Che tu sia il CEO di una multinazionale o un principe felice che può permettersi di vivere di rendita, che tu sia un divoratore di libri da 50 titoli all’anno o, come me, un lettore lento (la mia media si attesta attorno alle 3 pagine ogni 10 minuti), il tempo a disposizione per leggere non è infinito[1]. Ad un certo punto ti ritroverai a scremare o a ri-prioritizzare la lista delle tue letture, oppure ad inventare originali escamotage per leggere di più in meno tempo. È noto come il sociologo della comunicazione Marshall McLuhan usasse leggere solo una facciata delle pagine dei libri, in modo da dimezzare il tempo di lettura. Conosco persone che hanno letto Il Signore degli Anelli saltando tutte le descrizioni, o la saga di Game of Thrones evitando tutti i capitoli dedicati ai personaggi che ritenevano noiosi.

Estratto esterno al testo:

(* ===== verification/Timestamps.v ===== *)
(** * Time stamps (src/src/muduo/base/Timestamp.h, Timestamp.cc)

    A [Timestamp] is a signed 64-bit count of microseconds since the epoch. *)

From S2P Require Import Prelude Formats TimeZones.

(** [microSecondsSinceEpoch_]. *)
Abbreviation Timestamp := Z.

Definition kMicroSecondsPerSecond : Z := 1000 * 1000.

Definition invalid : Timestamp := 0.
Definition valid (t : Timestamp) : bool := 0 <? t.
Definition secondsSinceEpoch (t : Timestamp) : Z := Z.quot t kMicroSecondsPerSecond.
Definition fromUnixTime (t microseconds : Z) : Timestamp :=
  i64 (t * kMicroSecondsPerSecond + microseconds).
Definition lt (lhs rhs : Timestamp) : bool := lhs <? rhs.
Definition eqb (lhs rhs : Timestamp) : bool := lhs =? rhs.

(** [addTime]; [delta] is the number of microseconds the double stands for. *)
Definition addTime (t : Timestamp) (delta : Z) : Timestamp := i64 (t + delta).

(** [timeDifference] before its conversion to seconds. *)
Definition timeDifference (high low : Timestamp) : Z := i64 (high - low).

(** [now], from the timeval of gettimeofday(2). *)
Definition now (tv_sec tv_usec : Z) : Timestamp := i64 (tv_sec * kMicroSecondsPerSecond + tv_usec).

Lemma addTime_exact t d : in_signed 64 (t + d) -> addTime t d = t + d.
Proof. intros; by apply swrap_small. Qed.

(** Splitting into seconds and microseconds and back. *)
Lemma fromUnixTime_split t :
  in_signed 64 t ->
  fromUnixTime (secondsSinceEpoch t) (Z.rem t kMicroSecondsPerSecond) = t.
Proof.
  intros Ht; unfold fromUnixTime, secondsSinceEpoch.
  rewrite Z.mul_comm, <- Z.quot_rem' by done; by apply swrap_small.
Qed.

(** ** Text *)

Definition toString (t : Timestamp) : list byte :=
  let seconds := Z.quot t kMicroSecondsPerSecond in
  let microseconds := Z.rem t kMicroSecondsPerSecond in
  fst (snprintf 31 (format_d false 0 seconds ++ [x2e] ++ format_d true 6 microseconds)).

(** "%4d%02d%02d %02d:%02d:%02d" of a broken-down time. *)
Definition format_tm (t : tm) : list byte :=
  format_d false 4 (tm_year t + 1900) ++ format_d true 2 (tm_mon t + 1) ++ format_d true 2 (tm_mday t)
  ++ [x20] ++ format_d true 2 (tm_hour t) ++ [x3a] ++ format_d true 2 (tm_min t) ++ [x3a]
  ++ format_d true 2 (tm_sec t).

Definition toFormattedString (gmtime_r : Z -> tm) (t : Timestamp) (showMicroseconds : bool)
    : list byte :=
  let tm_time := gmtime_r (Z.quot t kMicroSecondsPerSecond) in
  if showMicroseconds then
    let microseconds := i32 (Z.rem t kMicroSecondsPerSecond) in
    fst (snprintf 64 (format_tm tm_time ++ [x2e] ++ format_d true 6 microseconds))
  else fst (snprintf 64 (format_tm tm_time)).

(** The fields of a time in a year of at most four digits. *)
Definition tm_ok (t : tm) : Prop :=
  0 <= tm_year t + 1900 < 10000 /\ 0 <= tm_mon t < 12 /\ 1 <= tm_mday t <= 31 /\
  0 <= tm_hour t < 24 /\ 0 <= tm_min t < 60 /\ 0 <= tm_sec t < 61.

Lemma format_tm_length t : tm_ok t -> len (format_tm t) = 17.
Proof.
  intros (Hy & Hm & Hd & Hh & Hmi & Hs). unfold len, format_tm.
  rewrite !length_app, !format_d_length; try lia. done.
Qed.

(** The text of a time after the epoch reads back as the time. *)
Lemma toString_value t :
  0 <= t < 2 ^ 63 ->
  exists s us, toString t = s ++ [x2e] ++ us /\ value 10 s * kMicroSecondsPerSecond + value 10 us = t /\
    length us = 6%nat.
Proof.
  intros Ht. unfold toString, kMicroSecondsPerSecond. change (1000 * 1000) with 1000000.
  rewrite Z.quot_div_nonneg, Z.rem_mod_nonneg by lia.
  assert (0 <= t / 1000000 < 10 ^ Z.of_nat 13) as Hq.
  { change (10 ^ Z.of_nat 13) with 10000000000000. Z.div_mod_to_equations; lia. }
  pose proof (Z.mod_pos_bound t 1000000 ltac:(lia)) as Hr.
  exists (digits_of 10 (t / 1000000)), (format_d true 6 (t mod 1000000)).
  assert (length (format_d true 6 (t mod 1000000)) = 6%nat) as H6 by (apply format_d_length; lia).
  split_and!; [|rewrite digits_of_value, format_d_value by lia; Z.div_mod_to_equations; lia|done].
  unfold snprintf; cbn [fst]. rewrite take_ge.
  - unfold format_d at 1. rewrite (proj2 (Z.ltb_ge _ _)), Z.abs_eq, Nat.sub_0_l by lia. done.
  - pose proof (digits_of_length_le 10 ltac:(lia) (t / 1000000) 13 Hq ltac:(lia)).
    rewrite !length_app, H6. unfold format_d. rewrite (proj2 (Z.ltb_ge _ _)), Z.abs_eq, Nat.sub_0_l by lia.
    cbn [replicate app length]. change (Z.to_nat (31 - 1)) with 30%nat. lia.
Qed.
Lemma put_simulates size b x :
  fixed_ok size b -> item_ok x ->
  exists b', put b x = Ok b' /\ fixed_ok size b' /\ toString b' = put_spec size (toString b) x.
Proof.
  intros Hb Hx. destruct x as [v|v|v|text|c|[s|]|s]; cbn [put item_ok] in *;
    try (by apply fixed_append_spec); unfold put_spec; cbn [wants render].
  - apply (put_number size b (decimal v) (formatInteger v)); [done| | |].
    + pose proof (decimal_length v Hx). unfold kMaxNumericSize; lia.
    + intros Ha; unfold formatInteger. rewrite (proj2 (Z.leb_le _ _)) by done.
      by rewrite convert_decimal.
    + intros Ha; unfold formatInteger. by rewrite (proj2 (Z.leb_gt _ _)) by done.
  - pose proof (hex_length v Hx).
    apply (put_number size b ([x30; x78] ++ digits_of 16 v) (put_pointer v)); [done| | |].
    + rewrite len_app. unfold kMaxNumericSize, len in *; cbn [length]; lia.
    + intros Ha; unfold put_pointer. rewrite (proj2 (Z.leb_le _ _)) by done.
      rewrite convertHex_digits by lia. rewrite <- app_assoc, <- store_at_app.
      * rewrite res_bind_assoc. destruct (store_at 0 _ b); [|done]. cbn [res_bind].
        change (len [x30; x78]) with 2. destruct (store_at 2 _ _); [|done]. cbn [res_bind].
        rewrite len_app. change (len [x30; x78]) with 2. by rewrite Z.add_comm.
      * destruct Hb; lia.
      * unfold avail, kMaxNumericSize, len in *. rewrite length_app. cbn [length]. lia.
    + intros Ha; unfold put_pointer. by rewrite (proj2 (Z.leb_gt _ _)) by done.
  - apply (put_number size b text (put_double text)); [done..| |].
    + intros Ha; unfold put_double. rewrite (proj2 (Z.leb_le _ _)) by done.
      unfold snprintf. rewrite take_ge; [done|]. unfold kMaxNumericSize, len in *; lia.
    + intros Ha; unfold put_double. by rewrite (proj2 (Z.leb_gt _ _)) by done.
Qed.

Lemma puts_simulate size xs b :
  fixed_ok size b -> Forall item_ok xs ->
  exists b', res_fold put b xs = Ok b' /\ fixed_ok size b' /\
    toString b' = foldl (put_spec size) (toString b) xs.
Proof.
  intros Hb Hx; revert b Hb; induction Hx as [|x xs Hx _ IH]; intros b Hb; cbn [res_fold foldl]; [eauto|].
  destruct (put_simulates size b x Hb Hx) as (b1 & -> & Hb1 & <-). cbn [res_bind]. by apply IH.
Qed.

(** Nothing is dropped while there is room for one more number. *)
Lemma put_spec_all size xs text :
  Forall item_ok xs -> len text + len (concat (render <$> xs)) + kMaxNumericSize <= size ->
  foldl (put_spec size) text xs = text ++ concat (render <$> xs).
Proof.
  intros Hx; revert text; induction Hx as [|x xs Hx _ IH]; intros text Hl.
  { by rewrite app_nil_r. }
  rewrite fmap_cons in *; cbn [foldl concat] in *. rewrite len_app in Hl.
  pose proof (len_nonneg (render x)); pose proof (len_nonneg (concat (render <$> xs))).
  unfold put_spec at 2. rewrite (proj2 (Z.leb_le _ _)).
  - rewrite IH, app_assoc; [done|]. rewrite len_app; lia.
  - destruct x as [| | | | |[]|]; unfold wants, kMaxNumericSize in *; lia.
Qed.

Essendo io una persona con tendenze vagamente ossessivo-compulsive, che soffre terribilmente ogni volta che decide di saltare anche solo un’introduzione o i ringraziamenti finali, preferisco scegliere meglio a monte i titoli a cui dedicarmi e selezionare letture che, in un modo o nell’altro, mi arricchiranno. Dopo avere letto un paio di recensioni, dopo avere ascoltato un’intervista a Baricco al Wired Next Fest e avere guardato questo interessante video di Wesachannel, ho deciso che questo non era il caso di The Game.
Ci sono molti aspetti di The Game che avrebbero potuto convincermi a leggerlo. Innanzitutto la tematica: la rivoluzione digitale è, insieme al cambiamento climatico, alle loro connessioni spesso insospettabili e ai loro effetti sulla società, uno dei temi caldi del momento, sia all’interno del dibattito accademico-filosofico che, sempre più, di quello mainstream. Dall’altra parte, proprio per la loro importanza e attualità, è fondamentale affrontare questi argomenti con la dovuta preparazione. In caso contrario, il rischio è quello di scrivere un libro inutile, che non aggiunge nulla al discorso in atto o, nel caso peggiore, di scrivere addirittura un libro dannoso, che riduce questioni aperte ed attualissime a elementi di secondaria importanza o di semplice soluzione, da rimandarsi a un futuro non meglio definito.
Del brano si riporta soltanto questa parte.